MoSCoW is a way of prioritizing the features within the scope of the project. It divides these features in 4 categories:

  • Must Have: These features are critical for the final product. They must be included for it to work.
  • Should Have: These are features that are very important for the final product. However, it can be held back until later or another way to satisfy the requirement can be found.
  • Could Have: The features that are desirable for the product but there would not be any issues if they are not included.
  • Won’t Have (this time): The features that are nice to have, but are not worth investing in now.

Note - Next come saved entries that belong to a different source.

(* ===== verification/BlockData.v ===== *)
(** * The blocks of a GFXR capture and their modifications

    [DiveBlockData] and the visitors of [src/gfxr_ext/decode/dive_block_data.{h,cpp}],
    but for writing files, which is in [GfxrFile]. The two std::maps are [gmap]s
    that are iterated in the order of their keys ([in_order]). A method takes the
    object and gives the new one and its result.

    [layout] is the abstract view of the object: one map from positions
    (primary id, secondary id) to blocks, read in lexicographic order, in which
    an edit at (p, 0) hides the original block p. *)

From S2P Require Import Prelude.
From stdpp Require Import sorting.
#[local] Open Scope Z_scope.

(** ** Maps in the order of their keys *)
Section ordered.
Context {K A : Type} `{Countable K} (R : relation K) `{!RelDecision R}.

Definition by_key (a b : K * A) : Prop := R a.1 b.1.

#[global] Instance by_key_dec : RelDecision by_key.
Proof. unfold by_key. intros a b. apply _. Defined.

(** The iteration of a std::map whose keys are compared by [R]. *)
Definition in_order (m : gmap K A) : list (K * A) :=
  merge_sort by_key (map_to_list m).

Context `{!PartialOrder R, !Total R}.

#[local] Instance by_key_trans : Transitive by_key.
Proof. intros a b c. apply (transitivity (R := R)). Qed.

#[local] Instance by_key_total : Total by_key.
Proof. intros a b. apply (total R). Qed.

Lemma in_order_Permutation (m : gmap K A) : in_order m ≡ₚ map_to_list m.
Proof. apply merge_sort_Permutation. Qed.

Lemma elem_of_in_order (m : gmap K A) k x : (k, x) ∈ in_order m <-> m !! k = Some x.
Proof. by rewrite in_order_Permutation, elem_of_map_to_list. Qed.

Lemma in_order_sorted (m : gmap K A) :
  StronglySorted by_key (in_order m).
Proof. apply (StronglySorted_merge_sort by_key). Qed.

Lemma in_order_keys_NoDup (m : gmap K A) : NoDup (in_order m).*1.
Proof. rewrite in_order_Permutation. apply NoDup_fst_map_to_list. Qed.

(** A sorted list of the entries of a map is its iteration. *)
Lemma in_order_unique (m : gmap K A) l :
  StronglySorted by_key l -> NoDup l.*1 ->
  (forall k x, (k, x) ∈ l <-> m !! k = Some x) -> in_order m = l.
Proof.
  intros Hs Hd Hl.
  assert (Hp : in_order m ≡ₚ l).
  { rewrite in_order_Permutation. apply NoDup_Permutation.
    - apply NoDup_map_to_list.
    - by apply NoDup_fmap_1 in Hd.
    - intros [k x]. by rewrite elem_of_map_to_list, Hl. }
  apply (StronglySorted_unique_strong by_key); [|apply in_order_sorted|done..].
  intros [k1 x1] [k2 x2] H1 H2 H12 H21. simpl in *.
  assert (k1 = k2) as <- by (by apply (anti_symm R)).
  apply elem_of_in_order in H1. apply Hl in H2. congruence.
Qed.
End ordered.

Story-point Estimation methods

One thing that many Agile methodologies have in common is that they use estimation to ensure that a software development team is able the manage their workload properly. There are a number of different ways to estimate. The methods below are the most used.

Affinity estimation:

Affinity estimation creates a ranking of relative effort for all user stories from least amount of effort to the most. They are the grouped into buckets and given a story point value. By creating a ranking based on relative effort the team can see which user stories will take roughly the same effort, and then estimate them at the same value.

Planning Poker:

This method gives every team member a group of cards with point values on them. When estimating a user story, every member picks a story point value. All cards are then shown at the same time. If the values are very similar, the average or mean of the values is picked, if there are big differences the team discusses why this might be. The method of showing a selected card at the same time ensures that members are not influenced by others.

Triangulation estimation:

Triangulation is a way of double-checking the estimation for story points. This involves using existing user stories that have been estimated to compare the effort they required compared to a new user story. Naturally, a user story that is valued at 5 story-points should be 5 times the work of an item with 1 story-point and half the effort of an item with 10 story-points. By comparing user stories on both side of the estimate, you can increase the reliability of the assigned points.

Agile Practices

There are a number of different agile practices that have gained popularity in the software development domain. Continuous integration and test-driven development are two of the most used.

Continuous Integration:

Continues Integration is a practice in which new code must be integrated into the existing code. The entirety must then be tested to see if anything has broken as a result of the addition of the new code. If it did, these issues must be fixed by the person(s) that integrated the code. It doesn’t matter whether they change the existing code or the new code to do so.

Test-driven development (TDD):

This method focuses on creating tests that must be passed in order to drive development. The first thing the team does is to create a test. They then start writing enough code to pass it. The test is designed to reflect the requirements of the feature. By having the test in place before starting to code, developers are always able to see if their new code does or doesn’t break anything in the existing one. This method enables developers to be focused on the problem instead of the solution.